I think the sweet spot for Node is the way it enables you to write small, stable, and fault tolerant daemons for shifting network traffic around from one place to another, or medium-scale centralization of concerns, like small caching proxies. These types of programs, statsd and my own similar logd among them, have very low CPU requirements but still require highly scalable I/O. Being able to run this in one process (or to have multiple backend processes watched by an overlord, for redundancy, which Node is able to do fairly easily) and to write very little code for this is quite nice.

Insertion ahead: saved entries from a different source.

(* ===== verification/Boot.v ===== *)
(** * Booting: [kernel/main.c], [syscall_init]

    [kmain] initialises the components in turn.  Each keeps its own state, so the model
    is the sequence of their initialisations, with what is printed in between.
    Addresses the linker fixes, the contents of memory, the processor's answers and the
    program images are the parameters of a machine; the heap's answers are those of the
    components that ask. *)

From S2P Require Import Prelude Memory Frames Pmm PmmInv PmmProps Vmm Heap Kbd Vfs.
From S2P Require Import Sched Elf Console Power Cpu Kout Kshell.
Import StringC.

(** ** Model-specific registers *)

Definition EFER_SCE : Z := 1.
Definition EFER_NXE : Z := Z.shiftl 1 11.
Definition SYSCALL_FMASK : Z := 0x700.
Definition SYSCALL_STACK_SIZE : Z := 16 * 1024.

Record msrs := Msrs { msr_efer : Z; msr_star : Z; msr_lstar : Z; msr_fmask : Z }.

(** The registers and the kernel stack for system calls, and the message. *)
Definition syscall_init (f : cpuid_features) (boot_stack entry : Z) (m : msrs) (stack_top : Z) : msrs * Z * list out :=
  if negb (has_syscall f) then (m, stack_top, printed ("[boot] Syscall: SYSCALL unsupported on this CPU" +:+ newline) [])
  else
    (Msrs (msr_efer m .| EFER_SCE) (u64 (Z.shiftl GDT_KERNEL_CODE 32)) entry SYSCALL_FMASK,
     u64 (boot_stack + SYSCALL_STACK_SIZE),
     printed ("[boot] Syscall: SYSCALL entry ready" +:+ newline) []).

(** ** The programs in /bin *)

Section Programs.
Context (can_alloc : Z → vfs → bool) (fresh : vfs → array) (stack_tail : list Z).

(** [KASSERT(vfs_create_file("/bin/..", image, size) == 0)] *)
Definition install (f : string * list Z) : M vfs () :=
  r ← (λ v, Ret (vfs_create_file can_alloc fresh stack_tail (chars "/bin/" ++ chars f.1) (Some f.2) (len f.2) v));
  KASSERT (r =? 0) "vfs_create_file == 0".
Fixpoint install_all (l : list (string * list Z)) : M vfs () :=
  match l with [] => mret () | f :: l' => install f;; install_all l' end.

Definition make_bin : M vfs () :=
  r ← (λ v, Ret (vfs_mkdir can_alloc stack_tail (chars "/bin") v));
  KASSERT (r =? 0) "vfs_mkdir == 0".

Definition populate (l : list (string * list Z)) : M vfs () := make_bin;; install_all l.
End Programs.

(** ** The machine that is booted *)

Record platform (Dev H : Type) := Platform {
  p_mem : mem; p_kernel_end : Z; p_stack_bottom : Z; p_stack_top : Z;
  p_tss : Z; p_gdt : Z; p_idt : Z; p_isr_table : Z → Z;
  p_cpuid : Z → regs4; p_msrs : msrs; p_boot_stack : Z; p_entry : Z;
  p_dev : Dev; p_timer_irq : H; p_kbd_irq : H;
  p_programs : list (string * list Z); p_execer : list Z;
  p_can_alloc : Z → vfs → bool; p_fresh : vfs → array; p_stack_tail : list Z;
  p_new_init : option (nat * Z); p_new_idle : option (nat * Z); p_idle_fn : Z;
}.
Arguments p_mem {Dev H}. Arguments p_kernel_end {Dev H}. Arguments p_stack_bottom {Dev H}. Arguments p_stack_top {Dev H}.
Arguments p_tss {Dev H}. Arguments p_gdt {Dev H}. Arguments p_idt {Dev H}. Arguments p_isr_table {Dev H}.
Arguments p_cpuid {Dev H}. Arguments p_msrs {Dev H}. Arguments p_boot_stack {Dev H}. Arguments p_entry {Dev H}.
Arguments p_dev {Dev H}. Arguments p_timer_irq {Dev H}. Arguments p_kbd_irq {Dev H}.
Arguments p_programs {Dev H}. Arguments p_execer {Dev H}.
Arguments p_can_alloc {Dev H}. Arguments p_fresh {Dev H}. Arguments p_stack_tail {Dev H}.
Arguments p_new_init {Dev H}. Arguments p_new_idle {Dev H}. Arguments p_idle_fn {Dev H}.

(** What [kmain] has set up when it starts the first task. *)
Record booted_machine (Dev H : Type) := Booted {
  bm_tss : tss; bm_gdt : list gdt_entry * (Z * Z) * Z; bm_idt : list (Z * Z) * list idt_entry * (Z * Z);
  bm_cpu : cpuid_features; bm_msrs : msrs; bm_heap : heap pmm_state; bm_timer : timer; bm_handlers : handlers H; bm_pic : pic;
  bm_kbd : kbd; bm_dev : Dev; bm_fs : vfs; bm_power : power_state; bm_sched : sched; bm_out : list out;
}.
Arguments Booted {Dev H}.
Arguments bm_tss {Dev H}. Arguments bm_gdt {Dev H}. Arguments bm_idt {Dev H}. Arguments bm_cpu {Dev H}. Arguments bm_msrs {Dev H}.
Arguments bm_heap {Dev H}. Arguments bm_timer {Dev H}. Arguments bm_handlers {Dev H}. Arguments bm_pic {Dev H}. Arguments bm_kbd {Dev H}.
Arguments bm_dev {Dev H}. Arguments bm_fs {Dev H}. Arguments bm_power {Dev H}. Arguments bm_sched {Dev H}. Arguments bm_out {Dev H}.

Definition zero_pmm : pmm_state := Pmm (arr_fill 0) (arr_fill 0) 0 0 0.
Definition zero_sched (stack_top : Z) : sched := Sched ∅ None 1 [] [] None None 0 None 0 0 stack_top.
Definition zero_kbd : kbd := Kbd (arr_fill 0) 0 0 false false false false false false 0.

Definition banner : list out :=
  [Cls; Color VGA_LIGHT_GREEN VGA_BLACK] ++
  printed ("  _     _ _   _     _" +:+ newline) [] ++
  printed (" | |   (_) |_| |__ (_)_   _ _ __ ___" +:+ newline) [] ++
  printed (" | |   | | __| '_ \| | | | | '_ ` _ \" +:+ newline) [] ++
  printed (" | |___| | |_| | | | | |_| | | | | | |" +:+ newline) [] ++
  printed (" |_____|_|\__|_| |_|_|\__,_|_| |_| |_|" +:+ newline) [] ++
  [Color VGA_LIGHT_GREY VGA_BLACK] ++
  printed ("  Lithium Kernel %s  x86_64" +:+ newline +:+ newline) [str LITHIUM_VERSION] ++
  printed ("[boot] Version: kernel %s" +:+ newline) [str LITHIUM_VERSION].

(** A step of [kmain] that may stop the machine. *)
Definition res_bind {A B} (m : res A) (f : A → res B) : res B :=
  match m with Ret a => f a | Panic w => Panic w | NoFuel => NoFuel end.
Definition from_option {A} (o : option A) : res A := match o with Some a => Ret a | None => Panic "undefined" end.
Notation "'let*' p ':=' m 'in' k" := (res_bind m (λ x, match x with p => k end)) (at level 200, p pattern, m at level 100, k at level 200).

(** [kmain] up to the screen being cleared, ready for the first task. *)
Definition kmain_devices {Dev H} `{Ports Dev} (fuel : nat) (p : platform Dev H) (magic info : Z) : res (booted_machine Dev H) :=
  (* processor *)
  let tss := tss_init (p_stack_top p) in
  let gdt := gdt_init (p_tss p) (p_gdt p) in
  let idt := idt_init (p_isr_table p) (p_idt p) in
  let f := cpuid_init (p_cpuid p) in
  let m0 := p_msrs p in
  let m1 := if has_nx f then Msrs (msr_efer m0 .| EFER_NXE) (msr_star m0) (msr_lstar m0) (msr_fmask m0) else m0 in
  let '(m2, syscall_stack, said) := syscall_init f (p_boot_stack p) (p_entry p) m1 0 in
  let out := banner ++ said ++ printed ("[boot] CPU: GDT/IDT/TSS  EFER=0x%lx" +:+ newline) [ArgInt (msr_efer m2)] in
  (* memory *)
  let* (_, pm) := pmm_init (p_kernel_end p) (p_mem p) magic info zero_pmm in
  let out := out ++ printed ("[boot] PMM: %lu MiB usable RAM" +:+ newline) [ArgInt (pmm_free_bytes pm / (1024 * 1024))] in
  let* (_, v) := vmm_init (p_stack_bottom p) (p_kernel_end p) (Vm pm (p_mem p) 0 0 0) in
  let out := out ++ printed ("[boot] VMM: paging active, null+guard unmapped" +:+ newline) [] in
  let* (_, h) := heap_init (Heap v (arr_fill 0) (arr_fill 0) 0 0 0 0) in
  (* timer, scheduler, keyboard *)
  let* (_, t, hs, pc) := from_option (timer_init (p_timer_irq p) 1000 (Timer 0 0) (replicate 16 None) (Pic 0xFF 0xFF)) in
  let out := out ++ printed ("[boot] Timer: PIT @ 1000 Hz" +:+ newline) [] in
  let sc := sched_init (zero_sched syscall_stack) in
  let out := out ++ printed ("[boot] Scheduler: round-robin ready" +:+ newline) [] in
  let '(kb, dev) := kbd_init zero_kbd (p_dev p) in
  let* hs := from_option (irq_register 1 (p_kbd_irq p) hs) in
  let pc := irq_unmask 1 pc in
  let out := out ++ printed ("[boot] Keyboard: PS/2 IRQ1 active" +:+ newline) [] in
  (* files *)
  let* fs := from_option (vfs_init (p_can_alloc p) (p_fresh p)) in
  let* (_, fs) := populate (p_can_alloc p) (p_fresh p) (p_stack_tail p) (p_programs p) fs in
  let* (pw, said) := from_option (power_init (p_mem p) magic info) in
  let out := out ++ (Put <$> said) ++ printed ("[boot] Boot complete; launching init..." +:+ newline) [] in
  let* t := from_option (timer_sleep_ms fuel 1500 t) in
  let out := out ++ [Cls] in
  Ret (Booted tss gdt idt f m2 h t hs pc kb dev fs pw sc out).

(** The first task and the switch to it; the loader runs when the heap has room for the
    task. *)
Definition kmain_start {Dev H} (p : platform Dev H) (b : booted_machine Dev H) : res (booted_machine Dev H) :=
  let h := bm_heap b in
  let* (img, v) := (match p_new_init p with Some _ => load_user_image (p_execer p) | None => mret None end) (h_vm h) in
  let '(init, sc) := task_create_user_elf (p_new_init p) (fst <$> img) (chars "init-loader") (bm_sched b) in
  match init with
  | None => Panic "init != NULL"
  | Some i =>
      Ret (Booted (bm_tss b) (bm_gdt b) (bm_idt b) (bm_cpu b) (bm_msrs b)
             (Heap v (h_mem h) (slab_heads h) (heap_alloc_count h) (heap_free_count h) (heap_slab_pages h) (heap_large_pages h))
             (bm_timer b) (bm_handlers b) (bm_pic b) (bm_kbd b) (bm_dev b) (bm_fs b) (bm_power b)
             (sched_start (p_new_idle p) (p_idle_fn p) i sc) (bm_out b))
  end.

Definition kmain {Dev H} `{Ports Dev} (fuel : nat) (p : platform Dev H) (magic info : Z) : res (booted_machine Dev H) :=
  let* b := kmain_devices fuel p magic info in kmain_start p b.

Given that this is possible to do in lots of other programming languages, like Ruby via EventMachine and Python via the myriad event-based I/O frameworks it has, or Erlang with its built in distributed process & message model, or ... why JavaScript then? I agree with Dzubia that it's a language that is particularly painful at times to work with, when you're used to richer programming constructs. His example is just one among many stupid conventions or language limitations; the single numeric type is fairly painful to live with, as is properly inspecting the attributes of an object (a for loop and an if statement, since there's no if clause to for loops), or doing simple filter and map operations without calling some tacked on prototypical function or writing one yourself.

But the readers digest version of what JavaScript has going for it is that it is always run in an event-based context, and has a decent and understandable syntax for writing anonymous functions and therefore can make asynchronous w/callback code look fairly linear, if a bit triangular. As for Node itself, and its libraries; you can be confident that the I/O you are doing is all going to be asynchronous, which means you're free to be concerned about how CPU bound any of your processing might be.